··· Information ···
(** * The "Oral Health Tips" category page  (src/app/oral-health-tips/page.tsx)

    A shallow embedding of the page module: the data loader
    [getOralHealthTipsData], the metadata builder [generateMetadata] and the
    page component [OralHealthTipsPage], together with the part of the Prisma
    client the three queries of the loader go through. *)

From Stdlib Require Import String ZArith List Bool Lia Sorted Permutation.
Import ListNotations.
Local Open Scope string_scope.

Set Implicit Arguments.

(** ** Promises

    An [async] function either resolves to a value or rejects.  The only
    rejections the module can see are a failed query and the exception
    [notFound()] throws. *)

Inductive Error : Type :=
| NEXT_NOT_FOUND
| PrismaClientError (message : string).

Inductive Promise (A : Type) : Type :=
| Resolved (value : A)
| Rejected (reason : Error).

Arguments Resolved {A} value.
Arguments Rejected {A} reason.

Definition await {A B : Type} (p : Promise A) (k : A -> Promise B) : Promise B :=
  match p with
  | Resolved a => k a
  | Rejected e => Rejected e
  end.

Notation "x <- p ;; k" := (await p (fun x => k))
  (at level 61, p at next level, right associativity).

(** [Promise.all([p1, p2, p3])]: resolves only when the three promises have
    resolved, and rejects as soon as one of them rejects. *)
Definition Promise_all3 {A B C : Type}
  (p1 : Promise A) (p2 : Promise B) (p3 : Promise C) : Promise (A * B * C) :=
  match p1, p2, p3 with
  | Resolved a, Resolved b, Resolved c => Resolved (a, b, c)
  | Rejected e, _, _ => Rejected e
  | _, Rejected e, _ => Rejected e
  | _, _, Rejected e => Rejected e
  end.

Fixpoint Promise_mapM {A B : Type} (f : A -> Promise B) (l : list A)
  : Promise (list B) :=
  match l with
  | [] => Resolved []
  | x :: tl =>
      y <- f x ;;
      ys <- Promise_mapM f tl ;;
      Resolved (y :: ys)
  end.

(** ** The data model *)

(** Modelled from the spec: the Prisma schema (prisma/schema.prisma) is not
    part of the sources.  The tables carry the fields the page reads:
    a category has id, slug, name, description and the two SEO overrides;
    an author has id, name and slug; an article has id, slug, title, excerpt,
    featuredImage, status, publishedAt (optional) and createdAt, and belongs
    to one category and one author.  Timestamps are milliseconds since the
    epoch; the status enum is the string Prisma hands to JavaScript. *)
Module CategoryRow.
Record t : Type := {
  id : string;
  name : string;
  slug : string;
  description : option string;
  seoTitle : option string;
  seoDescription : option string
}.
End CategoryRow.

Module AuthorRow.
Record t : Type := {
  id : string;
  name : string;
  slug : string
}.
End AuthorRow.

Module ArticleRow.
Record t : Type := {
  id : string;
  slug : string;
  title : string;
  excerpt : option string;
  featuredImage : option string;
  status : string;
  publishedAt : option Z;
  createdAt : Z;
  categoryId : string;
  authorId : string
}.
End ArticleRow.

(** The stored data, with the two choices the database makes when it sorts:
    whether NULL is the largest value (PostgreSQL) or the smallest (MySQL,
    SQLite), and the collation of text columns. *)
Record Store : Type := {
  categories : list CategoryRow.t;
  articles : list ArticleRow.t;
  authors : list AuthorRow.t;
  nullsHigh : bool;
  collate : string -> string -> comparison
}.

(** ** Query payloads *)

(** [select: { name: true, slug: true }] of a related row. *)
Module NameSlug.
Record t : Type := {
  name : string;
  slug : string
}.
End NameSlug.

(** An article with [include: { author, category }]. *)
Module Article.
Record t : Type := {
  id : string;
  slug : string;
  title : string;
  excerpt : option string;
  featuredImage : option string;
  status : string;
  publishedAt : option Z;
  createdAt : Z;
  categoryId : string;
  authorId : string;
  author : NameSlug.t;
  category : NameSlug.t
}.
End Article.

(** A category with [select: { name, slug, articles: { select: { id } } }];
    every element of [articles] is the id of one selected article. *)
Module CategoryWithArticles.
Record t : Type := {
  name : string;
  slug : string;
  articles : list string
}.
End CategoryWithArticles.

(** ** Query arguments *)

Inductive SortOrder : Type := asc | desc.

(** [slug: 'x'] is [equals "x"], [slug: { not: 'x' }] is [not_ "x"]. *)
Inductive StringFilter : Type :=
| equals (s : string)
| not_ (s : string).

(** [where] objects; a field left out is [None] and constrains nothing. *)
Inductive ArticleWhereInput : Type :=
| ArticleWhere (status : option string) (category : option CategoryWhereInput)
with CategoryWhereInput : Type :=
| CategoryWhere (slug : option StringFilter)
                 (articles_some : option ArticleWhereInput).

Inductive ArticleOrderBy : Type :=
| by_publishedAt (o : SortOrder)
| by_createdAt (o : SortOrder).

Inductive CategoryOrderBy : Type :=
| by_name (o : SortOrder).

Module ArticleFindMany.
Record args : Type := {
  where_ : ArticleWhereInput;
  orderBy : list ArticleOrderBy
}.
End ArticleFindMany.

Module CategoryFindMany.
Record args : Type := {
  where_ : CategoryWhereInput;
  select_articles_where : ArticleWhereInput;
  orderBy : list CategoryOrderBy
}.
End CategoryFindMany.

(** The three entry points of the client the loader calls.  The projections
    ([select] / [include]) are fixed by the result types. *)
Record PrismaClient : Type := {
  category_findUnique : string -> Promise (option CategoryRow.t);
  article_findMany : ArticleFindMany.args -> Promise (list Article.t);
  category_findMany :
    CategoryFindMany.args -> Promise (list CategoryWithArticles.t)
}.

(** ** Evaluating the queries on a store *)

Definition matchString (f : StringFilter) (s : string) : bool :=
  match f with
  | equals x => String.eqb s x
  | not_ x => negb (String.eqb s x)
  end.

Definition categoryOf (st : Store) (a : ArticleRow.t) : option CategoryRow.t :=
  find (fun c => String.eqb (CategoryRow.id c) (ArticleRow.categoryId a))
       (categories st).

Definition authorOf (st : Store) (a : ArticleRow.t) : option AuthorRow.t :=
  find (fun u => String.eqb (AuthorRow.id u) (ArticleRow.authorId a))
       (authors st).

Definition inCategory (c : CategoryRow.t) (a : ArticleRow.t) : bool :=
  String.eqb (ArticleRow.categoryId a) (CategoryRow.id c).

Fixpoint articleMatches (st : Store) (w : ArticleWhereInput) (a : ArticleRow.t)
  {struct w} : bool :=
  match w with
  | ArticleWhere status category =>
      match status with
      | None => true
      | Some s => String.eqb (ArticleRow.status a) s
      end
      &&
      match category with
      | None => true
      | Some cw =>
          match categoryOf st a with
          | Some c => categoryMatches st cw c
          | None => false
          end
      end
  end
with categoryMatches (st : Store) (w : CategoryWhereInput) (c : CategoryRow.t)
  {struct w} : bool :=
  match w with
  | CategoryWhere slug articles_some =>
      match slug with
      | None => true
      | Some f => matchString f (CategoryRow.slug c)
      end
      &&
      match articles_some with
      | None => true
      | Some aw =>
          existsb (fun a => inCategory c a && articleMatches st aw a)
                  (articles st)
      end
  end.

(** *** Ordering *)

Definition compareNullable {A : Type} (high : bool)
  (cmp : A -> A -> comparison) (x y : option A) : comparison :=
  match x, y with
  | None, None => Eq
  | None, Some _ => if high then Gt else Lt
  | Some _, None => if high then Lt else Gt
  | Some a, Some b => cmp a b
  end.

Definition directed (o : SortOrder) (c : comparison) : comparison :=
  match o with
  | asc => c
  | desc => CompOpp c
  end.

Definition articleKey (st : Store) (k : ArticleOrderBy)
  (a b : ArticleRow.t) : comparison :=
  match k with
  | by_publishedAt o =>
      directed o (compareNullable (nullsHigh st) Z.compare
                    (ArticleRow.publishedAt a) (ArticleRow.publishedAt b))
  | by_createdAt o =>
      directed o (Z.compare (ArticleRow.createdAt a) (ArticleRow.createdAt b))
  end.

Definition categoryKey (st : Store) (k : CategoryOrderBy)
  (a b : CategoryRow.t) : comparison :=
  match k with
  | by_name o => directed o (collate st (CategoryRow.name a) (CategoryRow.name b))
  end.

(** Several sort keys: the first that tells the rows apart decides. *)
Fixpoint lexCompare {R : Type} (keys : list (R -> R -> comparison))
  (a b : R) : comparison :=
  match keys with
  | [] => Eq
  | k :: ks =>
      match k a b with
      | Eq => lexCompare ks a b
      | c => c
      end
  end.

Definition notAfter {R : Type} (cmp : R -> R -> comparison) (a b : R) : bool :=
  match cmp a b with
  | Gt => false
  | _ => true
  end.

Fixpoint insertBy {R : Type} (cmp : R -> R -> comparison) (x : R) (l : list R)
  : list R :=
  match l with
  | [] => [x]
  | y :: tl => if notAfter cmp x y then x :: l else y :: insertBy cmp x tl
  end.

(** ORDER BY: a stable sort, rows that tie on every key keep table order. *)
Definition sortBy {R : Type} (cmp : R -> R -> comparison) (l : list R) : list R :=
  fold_right (insertBy cmp) [] l.

(** *** The store-backed client *)

Definition nameSlugOfCategory (c : CategoryRow.t) : NameSlug.t :=
  {| NameSlug.name := CategoryRow.name c; NameSlug.slug := CategoryRow.slug c |}.

Definition nameSlugOfAuthor (u : AuthorRow.t) : NameSlug.t :=
  {| NameSlug.name := AuthorRow.name u; NameSlug.slug := AuthorRow.slug u |}.

(** [include]: both relations are required in the payload (the page reads
    [article.author.name] and [article.category.name] unguarded).  A row
    whose author or category row is missing is outside that data model; the
    query is made to fail on it. *)
Definition includeRelations (st : Store) (a : ArticleRow.t) : Promise Article.t :=
  match authorOf st a, categoryOf st a with
  | Some u, Some c =>
      Resolved {| Article.id := ArticleRow.id a;
                  Article.slug := ArticleRow.slug a;
                  Article.title := ArticleRow.title a;
                  Article.excerpt := ArticleRow.excerpt a;
                  Article.featuredImage := ArticleRow.featuredImage a;
                  Article.status := ArticleRow.status a;
                  Article.publishedAt := ArticleRow.publishedAt a;
                  Article.createdAt := ArticleRow.createdAt a;
                  Article.categoryId := ArticleRow.categoryId a;
                  Article.authorId := ArticleRow.authorId a;
                  Article.author := nameSlugOfAuthor u;
                  Article.category := nameSlugOfCategory c |}
  | _, _ => Rejected (PrismaClientError "Inconsistent query result")
  end.
(** [formatDuration] (lines 83-94) for an integer number of seconds:
    [Math.floor(x / y)] is [Z.div] and [%] is the truncated remainder
    [Z.rem]. *)
Definition formatDuration (seconds : Z) : string :=
  let hours := (seconds / 3600)%Z in
  let minutes := (Z.rem seconds 3600 / 60)%Z in
  let secs := Z.rem seconds 60 in
  if (hours >? 0)%Z then
    Z_to_string hours ++ ":" ++ pad_start2 (Z_to_string minutes) ++ ":"
    ++ pad_start2 (Z_to_string secs)
  else Z_to_string minutes ++ ":" ++ pad_start2 (Z_to_string secs).

Local Close Scope string_scope.

(** [s.substring(start, end)] for [0 <= start <= end]: indices past the
    end are clamped to the length. *)
Definition js_substring (s : jsstring) (start end_ : nat) : jsstring :=
  firstn (end_ - start) (skipn start s).

(** [formatDate] (lines 105-111); an empty string is falsy. *)
Definition formatDate (dateString : jsstring) : jsstring :=
  match dateString with
  | [] => units_of_string "Unknown"
  | _ =>
      let year := js_substring dateString 0 4 in
      let month := js_substring dateString 4 6 in
      let day := js_substring dateString 6 8 in
      year ++ [45] ++ month ++ [45] ++ day
  end.

Local Open Scope string_scope.

(** [${x}] for an optional number. *)
Definition js_num (o : option Z) : string :=
  match o with Some z => Z_to_string z | None => "undefined" end.
(** X5 at an authenticated adapter whose lookup raises. *)
Lemma get_tweet_info_outcomes_witness :
  twitter_client.get_tweet_info "123456789"
    (sample.adapter true ∅ (sample_process.lib_session_dead "not found"))
  = (Return None,
     snd (twitter_client.get_tweet_info "123456789"
            (sample.adapter true ∅
               (sample_process.lib_session_dead "not found")))) /\
  twitter_client._authenticated
    (loc (snd (twitter_client.get_tweet_info "123456789"
                 (sample.adapter true ∅
                    (sample_process.lib_session_dead "not found")))))
  = true.
Proof.
  assert (Hrun : twitter_client.get_tweet_info "123456789"
            (sample.adapter true ∅
               (sample_process.lib_session_dead "not found"))
          = (Return None,
             snd (twitter_client.get_tweet_info "123456789"
                    (sample.adapter true ∅
                       (sample_process.lib_session_dead "not found")))))
    by (vm_compute; reflexivity).
  split; [exact Hrun|].
  exact (proj1 (get_tweet_info_outcomes _ _ _ _ Hrun)).
Defined.

(** X6 at an adapter without a cookie file: the login saves the session,
    and a new adapter object for the same file finds it. *)
Lemma saved_cookies_are_reused_witness :
  files (ext (sample.adapter false ∅ (sample.lib_ok sample.tweet)))
    !! twitter_client.cookies_file
         (loc (sample.adapter false ∅ (sample.lib_ok sample.tweet))) = None /\
  exists s2,
    twitter_client.authenticate
      {| loc := sample.service false;
         ext := ext (snd (twitter_client.authenticate
                            (sample.adapter false ∅
                               (sample.lib_ok sample.tweet)))) |}
    = (Return true, s2) /\
    twitter_client.client (loc s2) =
      twitter_client.client
        (loc (snd (twitter_client.authenticate
                     (sample.adapter false ∅ (sample.lib_ok sample.tweet))))).
Proof.
  assert (Hfile :
    files (ext (sample.adapter false ∅ (sample.lib_ok sample.tweet)))
      !! twitter_client.cookies_file
           (loc (sample.adapter false ∅ (sample.lib_ok sample.tweet))) = None)
    by (vm_compute; reflexivity).
  assert (Hrun : twitter_client.authenticate
            (sample.adapter false ∅ (sample.lib_ok sample.tweet))
          = (Return true,
             snd (twitter_client.authenticate
                    (sample.adapter false ∅ (sample.lib_ok sample.tweet)))))
    by (vm_compute; reflexivity).
  split; [exact Hfile|].
  destruct (saved_cookies_are_reused _ _ (sample.service false) Hfile Hrun
              eq_refl eq_refl eq_refl) as (s2 & Hauth & Hclient & _).
  exists s2. split; [exact Hauth | exact Hclient].
Defined.
(** A run in which the SDK only calls back for the widget that is held
    at that moment. *)
Fixpoint run_current (p : Props) (events : list Event) (s : State) : option State :=
  match events with
  | [] => Some s
  | e :: rest =>
      if to_current_widget e s then s' ← step p e s; run_current p rest s'
      else None
  end.

Definition is_connected_event (e : Event) : bool :=
  match e with
  | EConnectionStateChanged _ state _ => bool_decide (state = lit "CONNECTED")
  | _ => false
  end.

(** *** Predicates used in the proofs *)

(** [prepend l s] is [s] after the calls [l] (the last one first). *)
Definition prepend (l : list Effect) (s : State) : State :=
  mkState (phase s) (zegoRef s) (connectionError s) (retryCount s) (timers s)
    (now s) (nextWid s) (callbacks s) (dom s) (l ++ log s).

Definition is_stop (e : Effect) : Prop := exists t, e = TrackStop t.

(** [s'] differs from [s] in nothing that concerns the widget. *)
Definition quiet (s s' : State) : Prop :=
  phase s' = phase s /\ zegoRef s' = zegoRef s /\ nextWid s' = nextWid s /\
  destroyed (log s') = destroyed (log s) /\
  init_entries (log s') = init_entries (log s).

(** What holds in every state of a run: before the page is mounted no
    widget is held; [initializeMeeting] was never entered with a widget
    held; no widget was destroyed twice; the widgets destroyed were
    created; the widget held was created and is not destroyed. *)
Definition Inv (s : State) : Prop :=
  (phase s = Fresh -> zegoRef s = None) /\
  Forall (eq false) (init_entries (log s)) /\
  NoDup (destroyed (log s)) /\
  Forall (fun i => (i < nextWid s)%nat) (destroyed (log s)) /\
  (forall w, zegoRef s = Some w ->
             (wid w < nextWid s)%nat /\ wid w ∉ destroyed (log s)).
···
List every line above that holds the word "three".

Output of the exercise:
    client the three queries of the loader go through. *)
(** [Promise.all([p1, p2, p3])]: resolves only when the three promises have
(** The three entry points of the client the loader calls.  The projections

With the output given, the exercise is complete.